A Advocacia Geral da União já recebeu instruções do Palácio do Planalto para entrar na questão, aparentemente com o propósito de encontrar uma solução que atenda aos produtores sem recorrer da decisão judicial.
A alternativa mais viável é a exportação. À exceção do Brasil, os grandes produtores de soja, como os Estados Unidos e a Argentina, já utilizam largamente a soja transgênica, tanto para comercialização interna como para exportação. Aparentemente, o que não falta é mercado para o produto.
Mas a exportação cria um problema para a indústria gaúcha: a falta de matéria prima para a produção de óleo e farelo. A alternativa seria a compra de soja em grão de outros Estados produtores, porém neste caso o empecilho é o custo mais elevado.
Parlamentares a favor e contra a soja transgênica concordam num ponto: a questão maior não é liberar ou não a soja transgênica, mas definir o que acontecerá daqui por diante.

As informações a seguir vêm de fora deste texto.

(** ** Stages *)

(** The stage operators of the pipeline.  [$match] carries a query document,
    which is opaque to this module, or an [$expr]; [$lookup] has its
    equality form and its [let]/[pipeline] form. *)
Inductive stage : Type :=
| Match (query : value)
| MatchExpr (e : expr)
| Lookup (from localField foreignField as_ : string)
| LookupPipeline (from : string) (lets : list (string * expr))
                 (pipeline : list stage) (as_ : string)
| AddFields (fs : list (string * expr))
| Unwind (path : string) (preserveNullAndEmptyArrays : bool)
| Group (_id : expr) (accs : list (string * accumulator))
| Project (spec : list (string * projection))
| Sort (keys : list (string * Z))
| Skip (n : Z)
| Limit (n : Z).

(** ** createPortfolioPipeline *)

(** The options object; [None] is a property that is not given. *)
Record options : Type := mkOptions {
  sort : option string;
  skip : option Z;
  limit : option Z
}.

Definition noOptions : options := mkOptions None None None.

Definition default {A : Type} (d : A) (o : option A) : A :=
  match o with Some a => a | None => d end.

(** The ten stages that every pipeline starts with. *)
Definition baseStages (matchStage : value) : list stage :=
  [ Match matchStage;
    Lookup "likes" "_id" "portfolioID" "likes";
    AddFields [("likeCount", ESize (EField ["likes"]))];
    Unwind "techStack" true;
    LookupPipeline "techstacks" [("techSkill", EField ["techStack"])]
      [MatchExpr (EEq (EField ["skill"]) (EVar "techSkill"))]
      "techStackInfo";
    Unwind "techStackInfo" true;
    Group (EField ["_id"])
      [ ("title", First (EField ["title"]));
        ("contents", First (EField ["contents"]));
        ("view", First (EField ["view"]));
        ("images", First (EField ["images"]));
        ("tags", First (EField ["tags"]));
        ("techStack",
          Push (EObj [ ("skill", EField ["techStackInfo"; "skill"]);
                       ("bgColor", EField ["techStackInfo"; "bgColor"]);
                       ("textColor", EField ["techStackInfo"; "textColor"]);
                       ("jobCode", EField ["techStackInfo"; "jobCode"]) ]));
        ("createdAt", First (EField ["createdAt"]));
        ("thumbnailImage", First (EField ["thumbnailImage"]));
        ("userID", First (EField ["userID"]));
        ("likeCount", First (EField ["likeCount"]));
        ("jobGroup", First (EField ["jobGroup"])) ];
    LookupPipeline "jobgroups" [("jobGroupId", EField ["jobGroup"])]
      [ MatchExpr (EEq (EField ["_id"]) (EVar "jobGroupId"));
        Project [("_id", Excluded); ("job", Included)] ]
      "jobGroupInfo";
    Unwind "jobGroupInfo" true;
    Project
      [ ("_id", Included);
        ("title", Included);
        ("contents", Included);
        ("view", Included);
        ("images", Included);
        ("tags", Included);
        ("techStack", Included);
        ("createdAt", Included);
        ("thumbnailImage", Included);
        ("userID", Included);
        ("likeCount", Included);
        ("jobGroup", Computed (EField ["jobGroupInfo"; "job"])) ] ].

Definition sortStage (sort : string) : stage :=
  if String.eqb sort "popular"
  then Sort [("likeCount", -1); ("createdAt", -1)]
  else Sort [("createdAt", -1)].

Definition skipStage (skip : Z) : list stage :=
  if 0 <? skip then [Skip skip] else [].

Definition limitStage (limit : Z) : list stage :=
  if 0 <? limit then [Limit limit] else [].

(** [createPortfolioPipeline(matchStage = {}, options = {})]: a parameter
    that is not given is [None]. *)
Definition createPortfolioPipeline
    (matchStage : option value) (opts : option options) : list stage :=
  let matchStage := default (VDoc []) matchStage in
  let opts := default noOptions opts in
  let sort := default "latest" (sort opts) in
  let skip := default 0 (skip opts) in
  let limit := default 15 (limit opts) in
  baseStages matchStage
  ++ [sortStage sort] ++ skipStage skip ++ limitStage limit.

(** ** createPaginationMetadata *)

(** A JavaScript number is an IEEE 754 double: a signed zero, a signed
    infinity, NaN, or [(-1)^s * m * 2^e] with 53 bits of precision. *)
Definition number : Type := spec_float.

(** The number that an integer literal denotes: the integer itself up to
    [2^53], the nearest double beyond. *)
Definition ofZ (z : Z) : number := binary_normalize 53 1024 z 0 false.

(** [x / y]: the quotient rounded to the nearest double, ties to even; a
    division by a zero gives an infinity, or NaN for [0 / 0]. *)
Definition divide (x y : number) : number := SFdiv 53 1024 x y.
Lemma for_each_initprotect {A} (f : A -> string) (g : A -> value)
  (xs : list A) (s : instance) :
  _hasattr "_initprotect" s = false ->
  _hasattr "__setattr__" s = false ->
  (forall x, In x xs -> f x <> "initprotect" /\ f x <> "_setattr__") ->
  for_each xs (fun x => self_call "_initprotect" (_initprotect (f x) (g x)))
    s =
  (Return tt,
   Instance (fold_left (fun d x => dict_set d ("_" ++ f x) (g x)) xs
               (__dict__ s))
            (stdout s)).
Proof.
  revert s. induction xs as [| x xs IH]; intros s H1 H2 Hxs.
  - now destruct s.
  - cbn [for_each fold_left]. unfold bind.
    rewrite self_call_run by exact H1. unfold _initprotect at 1.
    rewrite self_call_run by exact H2.
    unfold __setattr__ at 1, setitem at 1.
    destruct (Hxs x (or_introl eq_refl)) as [Hx1 Hx2].
    rewrite IH; [reflexivity | | |].
    + unfold _hasattr. cbn [__dict__]. rewrite dict_contains_set.
      destruct (String.eqb_spec "_initprotect" ("_" ++ f x)) as [E | _];
        [| exact H1].
      apply prefixed_inj in E. now symmetry in E.
    + unfold _hasattr. cbn [__dict__]. rewrite dict_contains_set.
      destruct (String.eqb_spec "__setattr__" ("_" ++ f x)) as [E | _];
        [| exact H2].
      apply prefixed_inj in E. now symmetry in E.
    + intros y Hy. apply Hxs. now right.
Qed.

Lemma constructed_run (args : list string) (kwargs : list (string * value)) :
  constructible args kwargs ->
  __init__ args kwargs new_instance =
  (Return tt,
   Instance
     (fold_left (fun d kv => dict_set d ("_" ++ fst kv) (snd kv)) kwargs
        (fold_left (fun d arg => dict_set d ("_" ++ arg) PyNone) args []))
     []).
Proof.
  intros [Hself Hnames]. unfold __init__.
  assert (E : existsb (String.eqb "self") (map fst kwargs) = false).
  { destruct (existsb (String.eqb "self") (map fst kwargs)) eqn:E;
      [| reflexivity].
    apply existsb_eqb_In in E. contradiction. }
  rewrite E. unfold bind.
  rewrite (for_each_initprotect (fun arg => arg) (fun _ => PyNone));
    [| reflexivity | reflexivity | intros x Hx; apply Hnames; now left].
  assert (Hfree : forall m,
             m = "initprotect" \/ m = "_setattr__" ->
             dict_contains
               (fold_left (fun d arg => dict_set d ("_" ++ arg) PyNone)
                  args []) ("_" ++ m) = false).
  { intros m Hm.
    rewrite (contains_fold_set (fun arg => arg) (fun _ => PyNone)).
    cbn [dict_contains dict_get orb].
    destruct (existsb (fun x => String.eqb ("_" ++ m) ("_" ++ x)) args)
      eqn:Ex; [| reflexivity].
    apply existsb_exists in Ex as [x [Hx Ex]].
    apply String.eqb_eq, prefixed_inj in Ex. subst x.
    destruct (Hnames m (or_introl Hx)) as [N1 N2].
    now destruct Hm. }
  rewrite (for_each_initprotect fst snd).
  - reflexivity.
  - apply (Hfree "initprotect"). now left.
  - apply (Hfree "_setattr__"). now right.
  - intros x Hx. apply Hnames. right. now apply in_map.
Qed.

Lemma constructed_keys (args : list string) (kwargs : list (string * value))
  (k : string) :
  constructible args kwargs ->
  _hasattr k (constructed args kwargs) = true <->
  exists name : string,
    k = "_" ++ name /\ (In name args \/ In name (map fst kwargs)).
Proof.
  intros Hc.
  unfold constructed, _hasattr. rewrite constructed_run by exact Hc.
  cbn [snd __dict__].
  rewrite (contains_fold_set fst snd).
  rewrite (contains_fold_set (fun arg => arg) (fun _ => PyNone)).
  cbn [dict_contains dict_get orb]. rewrite orb_true_iff, !existsb_exists.
  split.
  - intros [[x [Hx E]] | [x [Hx E]]]; apply String.eqb_eq in E.
    + exists x. split; [exact E | now left].
    + exists (fst x). split; [exact E | right; now apply in_map].
  - intros [name [-> [H | H]]].
    + left. exists name. split; [exact H | apply String.eqb_refl].
    + right. apply in_map_iff in H as [x [<- Hx]].
      exists x. split; [exact Hx | apply String.eqb_refl].
Qed.

(** X5.  Given names among which no keyword is [self] and none is
    [initprotect] or [_setattr__], [__init__] returns without raising
    or printing, and the keys it leaves are exactly the names it was
    given, positional or keyword, each behind one underscore. *)
Theorem init_stores_protected_spellings (args : list string)
  (kwargs : list (string * value)) :
  constructible args kwargs ->
  fst (__init__ args kwargs new_instance) = Return tt
  /\ stdout (constructed args kwargs) = []
  /\ forall k : string,
       _hasattr k (constructed args kwargs) = true <->
       exists name : string,
         k = "_" ++ name /\ (In name args \/ In name (map fst kwargs)).
Proof.
  intros Hc. split; [| split].
  - now rewrite constructed_run.
  - unfold constructed. now rewrite constructed_run.
  - intros k. now apply constructed_keys.
Qed.

(** X6.  Given such names, with keyword names that are pairwise
    different, as Python passes them, [__init__] stores each keyword's
    value under its protected spelling, and [None] for a positional
    name that is not also a keyword. *)
Theorem init_stores_values (args : list string)
  (kwargs : list (string * value)) :
  constructible args kwargs ->
  NoDup (map fst kwargs) ->
  (forall (name : string) (v : value),
      In (name, v) kwargs ->
      dict_get (__dict__ (constructed args kwargs)) ("_" ++ name) = Some v)
  /\ (forall name : string,
        In name args -> ~ In name (map fst kwargs) ->
        dict_get (__dict__ (constructed args kwargs)) ("_" ++ name)
        = Some PyNone).
Proof.
  intros Hc Hnd. unfold constructed. rewrite constructed_run by exact Hc.
  cbn [snd __dict__]. split.
  - intros name v Hin.
    exact (get_fold_set_last fst snd kwargs _ (name, v) Hnd Hin).
  - intros name Hin Hout.
    rewrite (get_fold_set_other fst snd).
    + apply get_fold_set_none. now left.
    + intros x Hx E. apply Hout. rewrite <- E. now apply in_map.
Qed.

Lemma sample_constructible : constructible ["hello"] sample_data.
Proof.
  split; simpl; [intuition discriminate |].
  intros name H.
  repeat (destruct H as [H | H]; try (subst name; split; discriminate));
    contradiction.
Qed.

Lemma init_stores_protected_spellings_witness :
  fst (__init__ ["hello"] sample_data new_instance) = Return tt
  /\ stdout (constructed ["hello"] sample_data) = []
  /\ forall k : string,
       _hasattr k (constructed ["hello"] sample_data) = true <->
       exists name : string,
         k = "_" ++ name
         /\ (In name ["hello"] \/ In name (map fst sample_data)).
Proof.
  apply (init_stores_protected_spellings ["hello"] sample_data).
  exact sample_constructible.
Defined.

Lemma init_stores_values_witness :
  (forall (name : string) (v : value),
      In (name, v) sample_data ->
      dict_get (__dict__ (constructed ["hello"] sample_data)) ("_" ++ name)
      = Some v)
  /\ (forall name : string,
        In name ["hello"] -> ~ In name (map fst sample_data) ->
        dict_get (__dict__ (constructed ["hello"] sample_data))
          ("_" ++ name)
        = Some PyNone).
Proof.
  apply (init_stores_values ["hello"] sample_data).
  - exact sample_constructible.
  - repeat constructor; simpl; intuition discriminate.
Defined.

Qual será a política do Presidente Lula para a transgenia.
A definição dessa política, segundo essas mesmas lideranças, passa pela solução de outra questão ainda mais complexa: convencer os produtores rurais, em especial os pequenos e médios, de que não devem continuar plantando a soja transgênica. O bolso sempre fala mais alto. E aí, perguntam os parlamentares, perguntam os cientistas e os produtores rurais: será que a tecnologia mais uma vez venceu a ideologia?